One month ago, before the commodity trading world’s attention turned to the unprecedented glut in gasoline stocks, we wrote “PADD 1 Is A Holy Mess” – Is This What Finally Drags Crude Oil Lower, in which we showed the historic excess of gasoline stocks on the US East Coast, known as the PADD 1 region. A week later, in a follow up article we explained that as a deluge of Chinese gasoline exports had flooded the world, the PADD1 glut was only getting worse, leading to a pile up of tankers in New York harbor. It got so bad, that gasoline stockpiles in PADD 1 rose to a record 72.5 million barrels in the week ended July 22.
Meanwhile, as crack spreads collapsed, concerns about both gasoline and oil demand emerged, leading to a sharp selloff in oil, and the recent bear market in WTI. After all, the key bullish narrative for the oil long case was that with a strong summer driving season, gasoline was not going to be a production bottleneck, and yet this is precisely what happened.
However, over the past week, gasoline inventories finally drew down, and as we reported yesterday, commercial gasoline stocks decline by 3.3 million barrels according to the DOE (if a far smaller 450K according to API).
The hope that gasoline demand was finally picking up (and/or supplies were declining) is what prompted the substantial short covering rally in crude over the past 2 days, from a low of just over $39 hit on Monday. But it the much needed decline in stocks really an indication of rebalancing?

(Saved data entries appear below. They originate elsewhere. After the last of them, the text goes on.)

(* ===== verification/Capture.v ===== *)
(** * Capture sessions: [src/capture.c]

    A function that returns [bool] and fills [err_buf] is [None] on success and [Some message]
    on failure. *)

From S2P Require Import Prelude CMem Config Packet System.

Definition NS_CAPTURE_DEFAULT_SNAPLEN := 262144.
Definition NS_CAPTURE_TIMEOUT_MS := 1000.
Definition AF_INET := 2.
Definition AF_INET6 := 10.
Definition INET6_ADDRSTRLEN := 46.
Definition DLT_EN10MB := 1.

Record ns_capture_t := Capture {
  cap_handle : option pcap_t;
  cap_link_type : ns_link_type_t;
  cap_dumper : option pcap_dumper_t;
  cap_next_packet_number : Z
}.

(** [memset(cap, 0, sizeof( *cap))] *)
Definition zero_capture : ns_capture_t := Capture None NS_LINK_UNKNOWN None 0.

(** ** Interfaces *)

Fixpoint print_device_addresses `{System} (out : stream) (addrs : list (option sockaddr)) : IO unit :=
  match addrs with
  | [] => mret tt
  | None :: addrs => print_device_addresses out addrs
  | Some addr :: addrs =>
      (if sa_family addr =? AF_INET then
         match inet_ntop AF_INET (sa_address addr) INET6_ADDRSTRLEN with
         | Some buf => fprintf out (txt "     IPv4: " ++ buf ++ [x0a])
         | None => mret tt
         end
       else if sa_family addr =? AF_INET6 then
         match inet_ntop AF_INET6 (sa_address addr) INET6_ADDRSTRLEN with
         | Some buf => fprintf out (txt "     IPv6: " ++ buf ++ [x0a])
         | None => mret tt
         end
       else mret tt);;
      print_device_addresses out addrs
  end.

(** The [for] loop over the devices. *)
Fixpoint list_devices `{System} (out : stream) (index : Z) (devices : list pcap_if_t) : IO unit :=
  match devices with
  | [] => mret tt
  | dev :: devices =>
      fprintf out (fmt_d index ++ txt ". " ++ dev_name dev ++ [x0a]);;
      match dev_description dev with
      | Some description => fprintf out (txt "   " ++ description ++ [x0a])
      | None => mret tt
      end;;
      match dev_addresses dev with
      | [] => mret tt
      | addrs => fprintf out (txt "   addresses:" ++ [x0a]);; print_device_addresses out addrs
      end;;
      fprintf out [x0a];;
      list_devices out (index + 1) devices
  end.

Definition ns_capture_list_interfaces `{System} (out : stream) : IO (option (list byte)) :=
  found ← call pcap_findalldevs FindAllDevs;
  match found with
  | inr err => mret (Some err)
  | inl [] =>
      fprintf out (txt "No capture interfaces found." ++ [x0a]);;
      fprintf out (txt "hint: capturing usually requires elevated privileges; see README.md" ++ [x0a]);;
      mret None
  | inl devices =>
      fprintf out (txt "Available interfaces:" ++ [x0a; x0a]);;
      list_devices out 1 devices;;
      emit (FreeAllDevs devices);;
      mret None
  end.

Fixpoint find_device (name : list byte) (devices : list pcap_if_t) : bool :=
  match devices with
  | [] => false
  | dev :: devices => if strcmp (dev_name dev) name =? 0 then true else find_device name devices
  end.

Definition ns_capture_interface_exists `{System} (name : list byte) : IO bool :=
  found ← call pcap_findalldevs FindAllDevs;
  match found with
  | inr _ => mret false
  | inl devices => emit (FreeAllDevs devices);; mret (find_device name devices)
  end.

(** ** Opening *)

(** [pcap_geterr] *)
Definition geterr `{System} (handle : pcap_t) : IO (list byte) :=
  call (fun t => pcap_geterr t handle) (GetErr handle).

Definition apply_filter `{System} (handle : pcap_t) (bpf_filter : option (list byte)) (err_buf_len : Z)
    : IO (option (list byte)) :=
  match bpf_filter with
  | None | Some [] => mret None
  | Some bpf_filter =>
      compiled ← call (fun t => pcap_compile t handle bpf_filter) (Compile handle bpf_filter);
      if negb (compiled =? 0) then
        e ← geterr handle;
        mret (Some (sn err_buf_len (txt "invalid capture filter '" ++ bpf_filter ++ txt "': " ++ e)))
      else
        result ← call (fun t => pcap_setfilter t handle) (SetFilter handle);
        emit FreeCode;;
        if negb (result =? 0) then
          e ← geterr handle;
          mret (Some (sn err_buf_len (txt "failed to apply capture filter: " ++ e)))
        else mret None
  end.

(** The link type, or the message. *)
Definition resolve_link_type `{System} (handle : pcap_t) (err_buf_len : Z) : IO (ns_link_type_t + list byte) :=
  dlt ← call (fun t => pcap_datalink t handle) (DataLink handle);
  ns_log_debug (name ← deref (pcap_datalink_val_to_name dlt); Done (txt "pcap datalink: " ++ name));;
  if negb (dlt =? DLT_EN10MB) then
    mret (inr (sn err_buf_len (txt "unsupported datalink type: " ++
                               default (txt "unknown") (pcap_datalink_val_to_name dlt))))
  else mret (inl NS_LINK_ETHERNET).

Definition ns_capture_open_live `{System} (interface : list byte) (bpf_filter : option (list byte))
    (err_buf_len : Z) : IO (ns_capture_t * option (list byte)) :=
  let cap := zero_capture in
  created ← call (fun t => pcap_create t interface) (Create interface);
  match created with
  | inr errbuf =>
      mret (cap, Some (sn err_buf_len (txt "failed to open interface '" ++ interface ++ txt "': " ++ errbuf)))
  | inl handle =>
      emit (SetSnaplen handle NS_CAPTURE_DEFAULT_SNAPLEN);;
      emit (SetPromisc handle 1);;
      emit (SetTimeout handle NS_CAPTURE_TIMEOUT_MS);;
      activate_result ← call (fun t => pcap_activate t handle) (Activate handle);
      if activate_result <? 0 then
        e ← geterr handle;
        emit (Close handle);;
        mret (cap, Some (sn err_buf_len (txt "failed to activate capture on '" ++ interface ++ txt "': " ++ e)))
      else
        (if activate_result >? 0
         then ns_log_warn (Done (txt "pcap_activate warning on '" ++ interface ++ txt "': " ++
                                 pcap_statustostr activate_result))
         else mret tt);;
        link_type ← resolve_link_type handle err_buf_len;
        match link_type with
        | inr err => emit (Close handle);; mret (cap, Some err)
        | inl link_type =>
            applied ← apply_filter handle bpf_filter err_buf_len;
            match applied with
            | Some err => emit (Close handle);; mret (cap, Some err)
            | None => mret (Capture (Some handle) link_type (cap_dumper cap) (cap_next_packet_number cap), None)
            end
        end
  end.

Definition ns_capture_open_offline `{System} (path : list byte) (bpf_filter : option (list byte))
    (err_buf_len : Z) : IO (ns_capture_t * option (list byte)) :=
  let cap := zero_capture in
  opened ← call (fun t => pcap_open_offline t path) (OpenOffline path);
  match opened with
  | inr errbuf =>
      mret (cap, Some (sn err_buf_len (txt "failed to open capture file '" ++ path ++ txt "': " ++ errbuf)))
  | inl handle =>
      link_type ← resolve_link_type handle err_buf_len;
      match link_type with
      | inr err => emit (Close handle);; mret (cap, Some err)
      | inl link_type =>
          applied ← apply_filter handle bpf_filter err_buf_len;
          match applied with
          | Some err => emit (Close handle);; mret (cap, Some err)
          | None => mret (Capture (Some handle) link_type (cap_dumper cap) (cap_next_packet_number cap), None)
          end
      end
  end.

Definition ns_capture_open_dump `{System} (cap : ns_capture_t) (path : list byte) (err_buf_len : Z)
    : IO (ns_capture_t * option (list byte)) :=
  handle ← lift (deref (cap_handle cap));
  dumper ← call (fun t => pcap_dump_open t handle path) (DumpOpen handle path);
  match dumper with
  | None =>
      e ← geterr handle;
      mret (cap, Some (sn err_buf_len (txt "failed to open '" ++ path ++ txt "' for writing: " ++ e)))
  | Some dumper =>
      mret (Capture (cap_handle cap) (cap_link_type cap) (Some dumper) (cap_next_packet_number cap), None)
  end.

(** ** The loop *)

(** [(int32_t) z] *)
Definition i32c (z : Z) : Z := (z + 2 ^ 31) mod 2 ^ 32 - 2 ^ 31.

Definition pcap_packet_callback `{System} {C : Type} (on_packet : C -> ns_packet_t -> IO C)
    (loop_ctx : ns_capture_t * C) (header : pcap_pkthdr) (data : list byte) : IO (ns_capture_t * C) :=
  let '(cap, ctx) := loop_ctx in
  match cap_dumper cap with
  | Some dumper => emit (Dump dumper header data)
  | None => mret tt
  end;;
  let ts := Timestamp (hdr_tv_sec header) (i32c (hdr_tv_usec header)) in
  let number := u64c (cap_next_packet_number cap + 1) in
  let cap := Capture (cap_handle cap) (cap_link_type cap) (cap_dumper cap) number in
  pkt ← lift (ns_packet_parse data (hdr_caplen header) (hdr_len header) ts number (cap_link_type cap));
  ctx ← on_packet ctx pkt;
  mret (cap, ctx).

(** [pcap_loop(handle, -1, callback, user)]: the callback runs on each packet the environment
    delivers, until the environment returns.  A run may go on for ever; [fuel] bounds the number
    of packets. *)
Fixpoint pcap_loop `{System} {U : Type} (fuel : nat) (handle : pcap_t)
    (callback : U -> pcap_pkthdr -> list byte -> IO U) (user : U) : IO (Z * U) := fun w =>
  match fuel with
  | O => Fault OutOfFuel
  | S fuel =>
      match pcap_loop_next (events w) handle with
      | Returns result => (emit (LoopEnd handle result);; mret (result, user)) w
      | Delivers header data =>
          (emit (LoopPacket handle header data);;
           user ← callback user header data;
           pcap_loop fuel handle callback user) w
      end
  end.

Definition ns_capture_run `{System} {C : Type} (fuel : nat) (cap : ns_capture_t)
    (on_packet : C -> ns_packet_t -> IO C) (ctx : C) (err_buf_len : Z)
    : IO (ns_capture_t * C * option (list byte)) :=
  handle ← lift (deref (cap_handle cap));
  ns_signal_set_capture_handle (Some handle);;
  emit (LoopStart handle);;
  '(result, (cap, ctx)) ← pcap_loop fuel handle (pcap_packet_callback on_packet) (cap, ctx);
  ns_signal_set_capture_handle None;;
  if result =? -1 then
    e ← geterr handle;
    mret (cap, ctx, Some (sn err_buf_len (txt "capture loop failed: " ++ e)))
  else mret (cap, ctx, None).

Definition ns_capture_close `{System} (cap : ns_capture_t) : IO ns_capture_t :=
  cap ← match cap_dumper cap with
        | Some dumper =>
            emit (DumpClose dumper);;
            mret (Capture (cap_handle cap) (cap_link_type cap) None (cap_next_packet_number cap))
        | None => mret cap
        end;
  match cap_handle cap with
  | Some handle =>
      emit (Close handle);;
      mret (Capture None (cap_link_type cap) (cap_dumper cap) (cap_next_packet_number cap))
  | None => mret cap
  end.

To be sure, on one hand, some refiners have indeed curbed or even shut down production. As Bloomberg reports, “facing the region’s worst-ever glut of gasoline, suppliers are beginning to turn off the taps in response to low margins. Profits are gradually starting to rebound, though they remain at a five-year seasonal low.”
In the biggest reduction to date, Delta Air Lines Inc.’s Trainer, Pennsylvania, refinery was said Tuesday to cut total production by about 23 percent, or 43,000 barrels a day. Trainer plans to focus on making jet fuel rather than gasoline while margins of the motor fuel are weak, according to a person familiar with the refinery’s operations who couldn’t be named since the matter is private.
PBF Energy, which has more than 340,000 barrels a day of refining capacity on the East Coast, is also “taking steps” to reduce production into the third quarter, Chief Executive Officer Tom Nimbley said Friday on the company’s second-quarter earnings call. “The bottom line is we know we’ve got too much product, and that’s having pressure points on the margins.”
Philadelphia Energy Solutions Inc. also reduced output by 10 percent in early July at its two-refinery Philadelphia complex which supplies the New York Harbor market, according to a person familiar with operations who declined to be named.
The market’s reaction has been prompt, and the WTI crack spread quickly rebounded from what was a near record low for this time of the year.
Then there is the “other” issue we discussed a few weeks ago, namely the early shift from summer to winter blend, as refiners give up on the summer 2016 driving season in hopes next year’s will be stronger. Here is Bloomberg catching up on this:
A complicating factor in reducing supplies is that refiners make different grades of gasoline for use in the summer and winter because of environmental regulations. Summer-grade fuel typically must be used up before the market begins transitioning to winter-grade gasoline in mid-September. But it may now be possible to profit from buying summer-grade gasoline and storing it until April because prices are so depressed by the record-high stockpiles along the East Coast, Philip Verleger, president of the economic-consulting company PKVerleger LLC, said in a note Monday.
But as it turns out, the biggest reason why there was a very “bullish” – for oil – gasoline draw is also the simplest: the excess gasoline was simply moved from one, massively overstocked place, to another.
Remember that pile up of tankers in NY harbor we wrote about a month ago? Well, they’re gone. But not because there is demand for their product – they simply found a different place where to store their excess inventory. From Bloomberg:
Gasoline has also shifted south amid cargo diversions and deviations. A 330,000-barrel tanker usually on the Houston-to-Jacksonville, Florida, run last month moved two products cargoes to Florida from New York Harbor, according to vessel tracking data compiled by Bloomberg. Since June, at least eight foreign import cargoes originally booked to supply
New York were sent instead to the U.S. Gulf Coast and Mexican West Coast.
And just like that, the DOE gets to report a gasoline draw, even though neither supply, nor demand has changed, but was merely a cargo that disappeared from the books as it moved from point A to point B.
Sadly, the problem remains as there is no excess demand for gasoline at either Point A or Point B. Which means that the bullish catalyst that sent oil surging this week on a modest decline in gasoline, will promptly reverse itself as the tanker glut returns, at either of America’s numerous ports.
As PKVerleger summarized, “The situation is extraordinary,” and indeed it is, as industry players resort to every last trick in the book to feign incremental demand for either gasoline or oil, when none exists.